目的:基于超高效液相色谱串联四极杆飞行时间质谱(UHPLC-QTOF-MSE)分析并经数字量化处理,结合随机森林(Random Forest,RF)算法构建数据辨识模型,以实现中华草龟、巴西龟、台湾龟、鳄鱼龟、鳖甲基原的数字化鉴定.方法:经样品预处理后,对不同来源、不同批次的龟甲进行UPLC-QTOF-MSE分析,并以混合样品为基准进行峰位校正、提取并经量化处理,获取反映多肽离子信息的精确质量数-保留时间数据对(Exact Mass Retention Time,EMRT).然后基于信息增益率的特征筛选获取重要多肽离子信息,结合随机森林(RF)算法进行数据建模,同时基于内部交叉验证中的准确率(Acc)、精确率(P)、曲线下面积(AUC)等参数进行模型评价.最后基于最优模型进行龟甲基原的鉴定验证分析.结果:基于信息增益率的特征筛选,得到71个特征多肽信息,建立的RF模型具有优秀的辨识效果,准确率、精确率以及AUC均大于0.950且外部鉴定验证的正确率为100.0%.结论:基于UHPLC-QTOF-MSE分析,并结合RF算法能够高效准确地实现不同来源龟甲基原的数字化鉴定,可为龟甲的质量控制及基原考证提供参考和帮助.

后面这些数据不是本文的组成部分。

Lemma strike_stays_within_three (m : gmap string nat) (k uid : string) (n : nat) :
  (∀ (uid : string) (n : nat), m !! uid = Some n → (n ≤ 3)%nat) →
  reached_three (m !! k) = false →
  <[k := S (default 0 (m !! k))]> m !! uid = Some n →
  (n ≤ 3)%nat.
Proof.
  intros Hb H3 Hl. destruct (decide (k = uid)) as [->|Hne].
  - rewrite lookup_insert_eq in Hl. injection Hl as <-.
    destruct (m !! uid) as [c|] eqn:Hc; cbn [default from_option id reached_three] in *.
    + specialize (Hb uid c Hc). apply Nat.eqb_neq in H3. lia.
    + lia.
  - rewrite lookup_insert_ne in Hl by exact Hne. eauto.
Qed.

(** X5 - The attempt counters never pass three.  Whatever the request, if
    every counter is at most three before a [verifyOTP] call, every counter
    is at most three after it: the branches that add a strike run only when
    the subject's counter is not yet three. *)
Theorem verifyOTP_counters_stay_within_three (w : World) (r : Request) :
  (∀ (uid : string) (n : nat), otpAttempts (cache w) !! uid = Some n → (n ≤ 3)%nat) →
  ∀ (uid : string) (n : nat),
    otpAttempts (cache (snd (serve (verifyOTP E) r w))) !! uid = Some n → (n ≤ 3)%nat.
Proof.
  intros Hb uid n. unfold verifyOTP, present_authorization. msimpl.
  destruct (authorization _) as [[t|raw]|]; msimpl; [| |apply Hb].
  - destruct (parseBasicAuth _ _) as [name pass]. msimpl.
    destruct (negb (truthy name) || negb (truthy pass)); msimpl; [apply Hb|].
    destruct (List.find _ _) as [u|]; msimpl; [|apply Hb].
    destruct (reached_three _) eqn:H3; msimpl.
    + destruct (bool_decide _); msimpl; apply Hb.
    + destruct (bool_decide _); msimpl.
      * apply strike_stays_within_three; assumption.
      * destruct (validateDefaultTOTP _ _ _); msimpl.
        -- unfold signEdDSAJWT. msimpl. apply Hb.
        -- apply strike_stays_within_three; assumption.
  - destruct raw as [|c raw']; msimpl; [apply Hb|].
    destruct (parseBasicAuth _ _) as [name pass]. msimpl.
    destruct (negb (truthy name) || negb (truthy pass)); msimpl; [apply Hb|].
    destruct (List.find _ _) as [u|]; msimpl; [|apply Hb].
    destruct (reached_three _) eqn:H3; msimpl.
    + destruct (bool_decide _); msimpl; apply Hb.
    + destruct (bool_decide _); msimpl.
      * apply strike_stays_within_three; assumption.
      * destruct (validateDefaultTOTP _ _ _); msimpl.
        -- unfold signEdDSAJWT. msimpl. apply Hb.
        -- apply strike_stays_within_three; assumption.
Qed.

End CounterBound.

Lemma counters_witness :
  ∃ n : nat,
    otpAttempts (cache (snd (serve (verifyOTP Demo.E) Demo.wrong_code Demo.w_two_strikes)))
      !! "alice" = Some n
    ∧ (n ≤ 3)%nat.
Proof.
  exists 3. assert (Hl : otpAttempts (cache (snd (serve (verifyOTP Demo.E) Demo.wrong_code
                                                 Demo.w_two_strikes))) !! "alice" = Some 3)
    by (vm_compute; reflexivity).
  split; [exact Hl|].
  apply (verifyOTP_counters_stay_within_three Demo.E Demo.w_two_strikes Demo.wrong_code)
    with (uid := "alice"); [|exact Hl].
  intros uid n. unfold Demo.w_two_strikes, Demo.with_attempts.
  cbn [cache set_cache otpAttempts CacheService.with_otpAttempts].
  intros H. apply lookup_singleton_Some in H as [_ <-]. lia.
Defined.

(** * More of the code *)

(** Case on the lookup of a session row, and on the lookup of a user. *)
Ltac find_row row H :=
  match goal with
  | |- context [List.find ?f ?l] =>
      lazymatch type of f with
      | SessionRow → bool => destruct (List.find f l) as [row|] eqn:H
      end
  end.

Ltac find_user u H :=
  match goal with
  | |- context [List.find ?f ?l] =>
      lazymatch type of f with
      | User → bool => destruct (List.find f l) as [u|] eqn:H
      end
  end.


(** ** The bearer token of a header *)

Section BearerToken.

Lemma append_cons (c : Ascii.ascii) (s t : string) :
  String c s ++ t = String c (s ++ t).
Proof. reflexivity. Qed.

Lemma append_nil (t : string) : "" ++ t = t.
Proof. reflexivity. Qed.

Identification of Different Tortoiseshell's Species based on Random Forest and UHPLC-QTOF-MSE
Objective:Based on ultra-high performance liquid chromatography tandem quadrupole time-of-flight mass spectrometry(UHPLC-QTOF-MSE)analysis and digital quantization,a data identification model was constructed by combining with the Random Forest(RF)algorithm to realize the digital identification of the species of Chinese tortoises,Brazilian tortoises,Taiwanese tortoises,alligator tortoises,and soft-shelled turtles.Methods:After sample pretreatment,different sources and batches of tortoiseshells were analyzed by UPLC-QTOF-MSE.The peak positions were corrected,extracted,and quantified based on the mixed samples to obtain the data pairs of Exact Mass-Retention Time(EMRT)reflecting the information of peptide ions.Then the information about important peptide ions was obtained based on feature screening of information gain rate,combined with RF for data modeling.At the same time,the models were evaluated according to parameters such as accuracy(Acc),precision(P),and area under the curve(AUC)in internal cross-validation.Finally,the identification validation analysis of tortoiseshell species was carried out based on the optimal model.Results:Based on the feature screening of information gain rate,the 71 characteristic polypeptide information were obtained and the established RF model has excellent identification effect,with the accuracy,precision and AUC all greater than 0.950 and the correct rate of external identification validation was 100.0%.Conclusion:Based on the UHPLC-QTOF-MSE analysis and combined with the RF algorithm,the digital identification of the species of the Tortoiseshell can be realized efficiently and accurately,which can provide reference and help for quality control and the species identification of the Tortoiseshell.